Ir ao outro lado é começar por ter uma «colega» que protesta porque nunca mais a chamam nem lhe ligam para a vizinha (mesmo sem ela saber o telefone) e ver a diligência da assistente que ao fim de algum tempo lá lhe conseguiu contactar a irmã.
Ir ao outro lado é ser atendido no Balcão e depois de uns «exames» ouvir o colega dizer-lhe, tudo bem pode ir para casa tomar estes comprimidos (mesmo com o coração em excesso de velocidade a mais de 150). Logo a seguir (ainda há vantagens em estar nesta profissão) vem uma colega especialista que muda os planos, altera a medicação e me põe em observação .

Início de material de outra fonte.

(* ===== verification/Driver.v ===== *)
(** * The I/O driver interface: [struct websocket_driver] of [php_websocket.h]

    A driver has a state of its own (the C file's static variables) and talks to
    the kernel.  [Driver] is the table of its operations, [DriverLaws] what the
    connections and the server loop rely on. *)
From S2P Require Import Prelude Constants Kernel.

(** The operations but [init].  [watch_*] return [true] for [SUCCESS]; [wait] returns the
    result and the value left in [ready_fd]. *)
Class Driver (D : Type) := {
  shutdown : D * kernel -> D * kernel;
  watch_read : Z -> D * kernel -> bool * (D * kernel);
  watch_write : Z -> D * kernel -> bool * (D * kernel);
  unwatch_write : Z -> D * kernel -> D * kernel;
  unwatch : Z -> D * kernel -> D * kernel;
  wait : Z -> D * kernel -> (Z * Z) * (D * kernel)
}.

(** What a driver operation may do to the kernel: consume answers. *)
Definition driver_step (k k' : kernel) : Prop :=
  k_trace k' = k_trace k /\ k_clock k' = k_clock k /\ answers_left k k'.

#[export] Instance driver_step_preorder : PreOrder driver_step.
Proof.
  split.
  - intros k. by split_and!.
  - intros k1 k2 k3 (?&?&?) (?&?&?). split_and!; [congruence..|by transitivity k2].
Qed.

Lemma driver_step_errno e k : driver_step k (set_errno e k).
Proof. split_and!; [done..|]. unfold answers_left. reflexivity. Qed.

Lemma driver_step_then_errno e k k' : driver_step k k' -> driver_step k (set_errno e k').
Proof. intros H. etrans; [exact H|apply driver_step_errno]. Qed.

Lemma syscall_step k : driver_step k (syscall k).2.
Proof.
  split_and!; [apply syscall_trace|apply syscall_clock|].
  by destruct (syscall_answers k) as (_ & _ & _ & ? & _).
Qed.

Class DriverLaws (D : Type) `{Driver D} := {
  (** The invariant of the driver's own state. *)
  driver_wf : D -> Prop;
  (** The descriptors the driver waits on. *)
  reads : D -> Z -> bool;
  writes : D -> Z -> bool;
  shutdown_law d k : driver_wf d ->
    driver_wf (shutdown (d, k)).1 /\
    forall fd, reads (shutdown (d, k)).1 fd = false /\ writes (shutdown (d, k)).1 fd = false;
  watch_read_law fd d k : driver_wf d ->
    let '(ok, (d', k')) := watch_read fd (d, k) in
    driver_wf d' /\ driver_step k k' /\
    (if ok then reads d' fd = true else k_errno k' <> ENOBUFS) /\
    (forall fd', fd' <> fd \/ writes d fd' = false -> writes d' fd' = writes d fd') /\
    (forall fd', fd' <> fd \/ ok = false -> reads d' fd' = reads d fd');
  watch_write_law fd d k : driver_wf d ->
    let '(ok, (d', k')) := watch_write fd (d, k) in
    driver_wf d' /\ driver_step k k' /\
    (if ok then writes d' fd = true else k_errno k' <> ENOBUFS) /\
    (forall fd', fd' <> fd \/ ok = false -> writes d' fd' = writes d fd' /\ reads d' fd' = reads d fd') /\
    (reads d fd = true -> reads d' fd = true);
  unwatch_write_law fd d k : driver_wf d ->
    let '(d', k') := unwatch_write fd (d, k) in
    driver_wf d' /\ driver_step k k' /\ k_errno k' = k_errno k /\
    writes d' fd = false /\ (reads d fd = true -> reads d' fd = true) /\
    (forall fd', fd' <> fd -> writes d' fd' = writes d fd' /\ reads d' fd' = reads d fd');
  unwatch_law fd d k : driver_wf d ->
    let '(d', k') := unwatch fd (d, k) in
    driver_wf d' /\ driver_step k k' /\ k_errno k' = k_errno k /\
    writes d' fd = false /\ reads d' fd = false /\
    (forall fd', fd' <> fd -> writes d' fd' = writes d fd' /\ reads d' fd' = reads d fd');
  wait_law timeout d k : driver_wf d ->
    let '((r, fd), (d', k')) := wait timeout (d, k) in
    driver_wf d' /\ driver_step k k' /\
    (forall fd', writes d' fd' = writes d fd' /\ reads d' fd' = reads d fd') /\
    (fd = -1 \/ (0 < r /\ (reads d fd = true \/ writes d fd = true))) /\
    (** A wait uses up an answer, or fails for good. *)
    ((length (k_answers k') < length (k_answers k))%nat \/ (r < 0 /\ k_errno k' <> EINTR))
}.

(** [websocket_driver::init]: a fresh state, and nothing else done but consuming
    answers. *)
Definition init_law {D} `{DriverLaws D} (init : kernel -> option D * kernel) : Prop :=
  forall k, driver_step k (init k).2 /\
    forall d, (init k).1 = Some d -> driver_wf d /\ forall fd, reads d fd = false /\ writes d fd = false.

(** A selected driver in a good state, or none. *)
Definition driver_ok {D} `{DriverLaws D} (d : option D) : Prop :=
  match d with Some d => driver_wf d | None => True end.
Lemma kqueue_watch_read_law fd d k : kqueue_wf d ->
  let '(ok, (d', k')) := websocket_kqueue_watch_read fd (d, k) in
  kqueue_wf d' /\ driver_step k k' /\
  (if ok then kqueue_watches EVFILT_READ d' fd = true else k_errno k' <> ENOBUFS) /\
  (forall fd', fd' <> fd \/ kqueue_watches EVFILT_WRITE d fd' = false ->
     kqueue_watches EVFILT_WRITE d' fd' = kqueue_watches EVFILT_WRITE d fd') /\
  (forall fd', fd' <> fd \/ ok = false -> kqueue_watches EVFILT_READ d' fd' = kqueue_watches EVFILT_READ d fd').
Proof.
  intros W. pose proof (kqueue_watch_spec EVFILT_READ fd d k W) as A. unfold websocket_kqueue_watch_read.
  destruct (kqueue_watch _ _ _) as [ok [d' k']]. destruct A as (W' & S1 & -> & E).
  split_and!; [done..| | |].
  - destruct ok; [|by apply E]. rewrite (kqueue_watched EVFILT_READ EVFILT_READ true). by rewrite Z.eqb_refl.
  - intros fd' _. by rewrite kqueue_watched.
  - intros fd' Hne. rewrite kqueue_watched. destruct Hne as [Hne| ->]; [|done].
    replace (fd =? fd') with false by lia. by rewrite andb_false_r.
Qed.

Lemma kqueue_watch_write_law fd d k : kqueue_wf d ->
  let '(ok, (d', k')) := websocket_kqueue_watch_write fd (d, k) in
  kqueue_wf d' /\ driver_step k k' /\
  (if ok then kqueue_watches EVFILT_WRITE d' fd = true else k_errno k' <> ENOBUFS) /\
  (forall fd', fd' <> fd \/ ok = false ->
     kqueue_watches EVFILT_WRITE d' fd' = kqueue_watches EVFILT_WRITE d fd' /\
     kqueue_watches EVFILT_READ d' fd' = kqueue_watches EVFILT_READ d fd') /\
  (kqueue_watches EVFILT_READ d fd = true -> kqueue_watches EVFILT_READ d' fd = true).
Proof.
  intros W. pose proof (kqueue_watch_spec EVFILT_WRITE fd d k W) as A. unfold websocket_kqueue_watch_write.
  destruct (kqueue_watch _ _ _) as [ok [d' k']]. destruct A as (W' & S1 & -> & E).
  split_and!; [done..| | |].
  - destruct ok; [|by apply E]. rewrite (kqueue_watched EVFILT_WRITE EVFILT_WRITE true). by rewrite Z.eqb_refl.
  - intros fd' Hne. rewrite !kqueue_watched. split; [|done]. destruct Hne as [Hne| ->]; [|done].
    replace (fd =? fd') with false by lia. by rewrite andb_false_r.
  - intros R. by rewrite kqueue_watched.
Qed.

(** Deleting an event: it is gone, and nothing else has changed. *)
Lemma kqueue_delete_spec fuel f fd d k : (length (k_answers k) < fuel)%nat ->
  let '(d', k') := kqueue_delete_loop fuel f fd (d, k) in
  driver_step k k' /\ kqueue_fd d' = kqueue_fd d /\
  (forall f' fd', kqueue_watches f' d' fd' =
     if bool_decide (f' = f) && (fd =? fd') then false else kqueue_watches f' d fd').
Proof.
  assert (L : forall f' fd', kqueue_watches f' (set_kq_events f (kq_events f d ∖ {[fd]}) d) fd' =
    if bool_decide (f' = f) && (fd =? fd') then false else kqueue_watches f' d fd').
  { intros f' fd'. rewrite kqueue_watches_set. unfold kqueue_watches.
    destruct (decide (f' = f)) as [->|]; [rewrite (bool_decide_true (f = f)) by done|by rewrite (bool_decide_false (f' = f)) by done].
    cbn [andb]. destruct (Z.eqb_spec fd fd') as [->|]; [apply bool_decide_false; set_solver|].
    apply bool_decide_ext. set_solver. }
  assert (Efd : kqueue_fd (set_kq_events f (kq_events f d ∖ {[fd]}) d) = kqueue_fd d) by (by destruct f).
  revert k. induction fuel as [|fuel IH]; intros k Hlt; [lia|]. cbn [kqueue_delete_loop].
  case_bool_decide as Hnot.
  { split; [apply driver_step_errno|]. split; [done|]. intros f' fd'.
    destruct (bool_decide (f' = f) && (fd =? fd')) eqn:E; [|done].
    apply andb_true_iff in E as [->%bool_decide_eq_true ->%Z.eqb_eq]. by apply bool_decide_false. }
  pose proof (syscall_step k) as Hs. pose proof (syscall_progress k) as Hp.
  destruct (syscall k) as [[n data|e] k1]; cbn in Hs, Hp; [by split_and!|].
  destruct (Z.eqb_spec e EINTR) as [->|He]; [|by split_and!].
  specialize (IH k1). destruct (kqueue_delete_loop fuel f fd (d, k1)) as [d' k'].
  destruct IH as (S1 & H2); [destruct Hp as [?|[? _]]; [lia|done]|]. split; [by etrans|done].
Qed.

Lemma kqueue_unwatch_event_spec f fd d k : kqueue_wf d ->
  let '(d', k') := websocket_kqueue_unwatch_event fd f (d, k) in
  kqueue_wf d' /\ driver_step k k' /\
  (forall f' fd', kqueue_watches f' d' fd' =
     if bool_decide (f' = f) && (fd =? fd') then false else kqueue_watches f' d fd').
Proof.
  intros W. unfold websocket_kqueue_unwatch_event. destruct (Z.ltb_spec (kqueue_fd d) 0) as [Hneg|Hfd].
  - split; [done|]. split; [reflexivity|]. intros f' fd'. destruct (W Hneg) as [E1 E2].
    assert (kqueue_watches f' d fd' = false) as ->
      by (apply bool_decide_false; destruct f'; cbn; rewrite ?E1, ?E2; apply not_elem_of_empty).
    by destruct (_ && _).
  - pose proof (kqueue_delete_spec (S (length (k_answers k))) f fd d k ltac:(lia)) as A.
    destruct (kqueue_delete_loop _ _ _ _) as [d' k']. destruct A as (S1 & Efd & L).
    split; [|done]. intros Hneg. lia.
Qed.
Definition run_op (o : conn_op) : ST (cstate D) () :=
  match o with
  | OpOpen id addr fd => websocket_connection_open id addr fd
  | OpSendFrame p op => ok ← websocket_connection_send_frame p op; mret ()
  | OpSendClose code reason => ok ← websocket_connection_send_close_frame code reason; mret ()
  | OpFlush => ok ← websocket_connection_flush; mret ()
  | OpCloseAfterWrite => websocket_connection_close_after_write
  | OpCloseSocket => websocket_connection_close_socket
  | OpSend p t => e ← Connection_send p t; mret ()
  | OpClose code reason => e ← Connection_close code reason; mret ()
  | OpReadProperty p => v ← websocket_connection_read_property getnameinfo sa_family AF_INET6 p; mret ()
  | OpFree => websocket_connection_free_object
  end.

Fixpoint run_ops (l : list conn_op) : ST (cstate D) () :=
  match l with
  | [] => mret ()
  | o :: l => run_op o;; run_ops l
  end.

(** A socket that [accept] returned. *)
Definition op_ok (o : conn_op) : Prop := match o with OpOpen _ _ fd => 0 <= fd | _ => True end.

(** Setting a field the output side does not look at. *)
Definition out_view c :=
  (c_fd c, c_open c, c_write_queue c, c_write_queue_offset c, c_queued_bytes c, c_max_queued_bytes c,
   c_write_queue_capacity c, c_close_after_write c, c_write_watched c).

Lemma wf_out_view c c' (d : option D) k k' :
  out_view c' = out_view c -> conn_wf (mk_cs c d k) -> conn_wf (mk_cs c' d k').
Proof.
  intros [= E1 E2 E3 E4 E5 E6 E7 E8 E9] [[[] ? ? ? ?] Hp].
  split; [constructor; [constructor|..]|]; unfold watches_pending, pending in *; cbn in *;
    rewrite ?E1, ?E2, ?E3, ?E4, ?E5, ?E6, ?E7, ?E8, ?E9; done.
Qed.

Lemma mod_conn_wf f : (forall c, out_view (f c) = out_view c) -> preserves conn_wf (mod_conn (D := D) f).
Proof. intros Hf [c d k] W. cbn. eapply wf_out_view; [apply Hf|exact W]. Qed.

Lemma get_conn_wf : preserves conn_wf (get_conn (D := D)).
Proof. apply preserves_gets. Qed.

Lemma on_kernel_wf {A} (f : kernel -> A * kernel) : preserves conn_wf (on_kernel (D := D) f).
Proof. intros [c d k] W. unfold on_kernel. cbn. destruct (f k). eapply wf_out_view; [done|exact W]. Qed.
(** C23. The server understands its own client encoder: whatever [Protocol::pack]
    makes of a payload with the MASK flag (and FIN or not), the server's parser
    reads back, whatever bytes follow, as a frame of the same opcode, FIN bit and
    payload that spans exactly the encoding; a data payload must be within
    [max_message_size] and a close payload be empty or made by
    [websocket_protocol_close_payload]. *)
Theorem parse_frame_packed (big : bool) (key payload rest bs : bytes) (opcode max : Z) (final : bool)
    (Hpay : is_bytes payload) (Hkey : is_bytes key) (Hkey4 : length key = 4%nat) (Hrest : is_bytes rest)
    (Hpack : Protocol_pack big (Some key) (DataString payload) opcode
               (Z.lor (if final then WEBSOCKET_FLAG_FIN else 0) WEBSOCKET_FLAG_MASK) = Ok bs)
    (Hclose : opcode = WEBSOCKET_OPCODE_CLOSE -> payload = [] \/
                exists code reason, websocket_protocol_close_payload code reason = Ok payload)
    (Hmax : websocket_protocol_opcode_is_control opcode = false -> zlen payload <= max)
    (Hlen : zlen (bs ++ rest) < 2 ^ 63) :
  websocket_server_parse_frame (bs ++ rest) max = FRAME_OK (mk_server_frame opcode final (zlen bs) payload).
Proof.
  set (flags := Z.lor _ _) in *.
  apply Protocol_pack_Ok in Hpack as (p & op & fl & Hsrc & Hop & Hctl & _ & Hbs).
  injection Hsrc as <- <- <-.
  assert (Hpf : pack_payload_flags flags = flags) by (subst flags; by destruct final).
  assert (Hm : has_flag flags WEBSOCKET_FLAG_MASK = true) by (subst flags; by destruct final).
  assert (Hf : has_flag flags WEBSOCKET_FLAG_FIN = final) by (subst flags; by destruct final).
  unfold frame_mask in Hbs. rewrite Hpf, Hm in Hbs. subst bs. rewrite <- Hf at 1.
  assert (Hcp : close_payload_ok opcode payload = true /\ close_reason_ok opcode payload = true).
  { unfold close_payload_ok, close_reason_ok. destruct (Z.eqb_spec opcode WEBSOCKET_OPCODE_CLOSE) as [Hc|]; [|done].
    destruct (Hclose Hc) as [->|(code & reason & Hcr)]; [done|].
    apply close_payload_Ok in Hcr as (Hv & _ & Hu & ->). pose proof (valid_close_code_range code Hv).
    rewrite zget_close_payload by lia. rewrite !zlen_cons. pose proof (zlen_nonneg reason).
    replace (2 <=? 1 + (1 + zlen reason)) with true by lia. rewrite Hv. cbn [negb andb orb].
    rewrite orb_true_r. change (zdrop 2 _) with reason. by rewrite Hu. }
  destruct Hcp as [Hcp Hcr].
  apply parse_wire; try done.
  - subst flags. destruct final; by vm_compute.
  - pose proof (opcode_valid_range opcode Hop) as Ho.
    pose proof (small_cases 16 (fun o => negb (has_flag (pack_byte0 o (Z.lor WEBSOCKET_FLAG_FIN WEBSOCKET_FLAG_MASK)) 0x70)
      && negb (has_flag (pack_byte0 o (Z.lor 0 WEBSOCKET_FLAG_MASK)) 0x70)) ltac:(vm_compute; reflexivity) opcode ltac:(lia)) as T.
    cbn beta in T. apply andb_true_iff in T as [T1 T2]. subst flags.
    destruct final; [by apply negb_true_iff in T1|by apply negb_true_iff in T2].
  - destruct (websocket_protocol_opcode_is_control opcode) eqn:Hc; [by apply Hctl|by apply Hmax].
Qed.
Definition websocket_server_accept_connection : W bool :=
  s ← get_server;
  a ← world_kernel sys_open;
  match a with
  | AErr _ => mret false
  | AOk client_fd remote_addr =>
    if client_fd <? 0 then mret false else
    world_kernel (fun k => ((), set_errno 0 k));;
    if websocket_server_max_connections zval_get_long (s_options s) <=? zlen (s_connections s) then
      send_bytes client_fd websocket_service_unavailable_response;;
      close_fd client_fd;; mret true
    else
    ok ← world_kernel websocket_server_set_nonblocking;
    if negb ok then close_fd client_fd;; throw (ExServer CannotNonblock);; mret false else
    connection ← websocket_server_create_connection_zval;
    id ← next_connection_id;
    on_conn connection (websocket_connection_open id (Some remote_addr) client_fd);;
    now ← now_usec;
    mod_connection connection (fun c =>
      set_max_queued_bytes (websocket_server_max_queued_bytes zval_get_long (s_options s))
        (set_last_activity_usec now (set_accepted_at_usec now c)));;
    ok ← websocket_server_ensure_connection_capacity;
    if negb ok then
      on_conn connection websocket_connection_close_socket;;
      release_connection connection;; mret false
    else
    ok ← world_watch_read client_fd;
    if negb ok then
      on_conn connection websocket_connection_close_socket;;
      release_connection connection;;
      throw (ExServer CannotWatchConnection);; mret false
    else
    mod_server (fun s => set_connections (s_connections s ++ [connection]) s);;
    mret true
  end.

Fixpoint accept_loop (fuel : nat) (accepted : Z) : W bool :=
  match fuel with
  | O => mret true
  | S fuel =>
    s ← get_server;
    stopped ← st_gets w_stopped;
    if negb (s_running s && negb stopped && (accepted <? WEBSOCKET_ACCEPT_BATCH_LIMIT)) then mret true else
    ok ← websocket_server_accept_connection;
    if negb ok then
      no_e ← no_exception;
      if negb no_e then mret false else
      e ← world_errno;
      if (e =? EAGAIN) || (e =? EWOULDBLOCK) then mret true else
      if e =? EINTR then accept_loop fuel accepted else no_exception
    else accept_loop fuel (accepted + 1)
  end.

Ir ao outro lado é ficar a olhar o gotejo da droga salvadora e tentar espreitar o seu efeito, já desconfiado do êxito pelas experiências anteriores. Enquanto as gotas caem, no grande salão branco, as conversas ocupam enfermeiros felizmente em dia de pouco trabalho. Comenta-se o corte do cabelo, as nuances que matizam o cabelo ruivo que encolheu depois do frisado e recorda-se o casório recente com marido atirado para a piscina e as fotos do corte do bolo já com ele em calças de ganga, t-shirt e havaianas e mais uns pormenores do que se (não) seguiu, mas que importa ele afinalaté nem é moço de bebedeiras, mas naquele dia (logo naquela noite) ficou em estado de disfunção. Até me pareceu que o que mais se lamentava era não ter a fotografia que queria mais tarde recordar, que aquilo de fatiar o bolo sem fato não era muito próprio.
Ir ao outro lado é, depois do falhanço das gotas, subir de nível até uma enfermaria, onde estão estacionados mais cinco «colegas», na média dos 80 anos e sentir, a par da simpatia do trato dos profissionais, o condicionamento das regras. Atado aos fios que registam o ritmo, nada de sair da cama nem para ir à casa de banho. Leio o Expresso e espreito o monitor que não desiste. Dão-me mais umas horas e comida (ao fim de quase meio dia até aquilo se come!). E mais conversas, para animar o princípio de noite, comentando a falta de futuro de alguns dos «colegas» que para ali estão, sem darem conta(será que não dão mesmo?) do espaço nem do tempo, esvaziando os edemas à custa do lasix e a «festa» do anúncio da gravidez já de 4 meses da enfermeira, e eu a pensar que estavas só mais gorda, rapariga.
Ir ao outro lado é chegar de manhã e ouvir a colega, acabada de levantar depois de uma noite santa, sentenciar, não deu, vai dormir um pouco e quando acordar estará tudo resolvido. Ok, pensei vamos lá a isso, que ainda quero ir hoje dar um mergulho. Hora e meia depois, estava regressado, espreitei o monitor e o ritmo era normal. Na pressa do regresso, um levantar mais rápido, fez que mal chegasse ao fim do corredor, os suores voltassem e depois de sentir o vento da correria feita numa cadeira, já só me lembro de ter acordado de pés no ar e cabeça para baixo, com muitas caras ansiosas lá em cima e de novo a confusão dos fios e aos poucos as notícias tranquilizadoras. Ritmo sinusal.
Ir ao outro lado, é continuar de pressão arterial baixa depois de quase 24 horas de cama e drogas, continuar com sensação de desfalecimento de cada vez que me levantava e sentir que tudo se poderia resolver com uma deslocação para obter um doce alívio. Finalmente, deixaram-me ir ao WC proibido pelos regulamentos e voltei novo.
Ir ao outro lado, foi perceber que além da técnica exemplar dos comportamentos, o mal-estar não está descrito nos livros de medicina nem nos cadernos de procedimentos. Há mais realidade para além disso.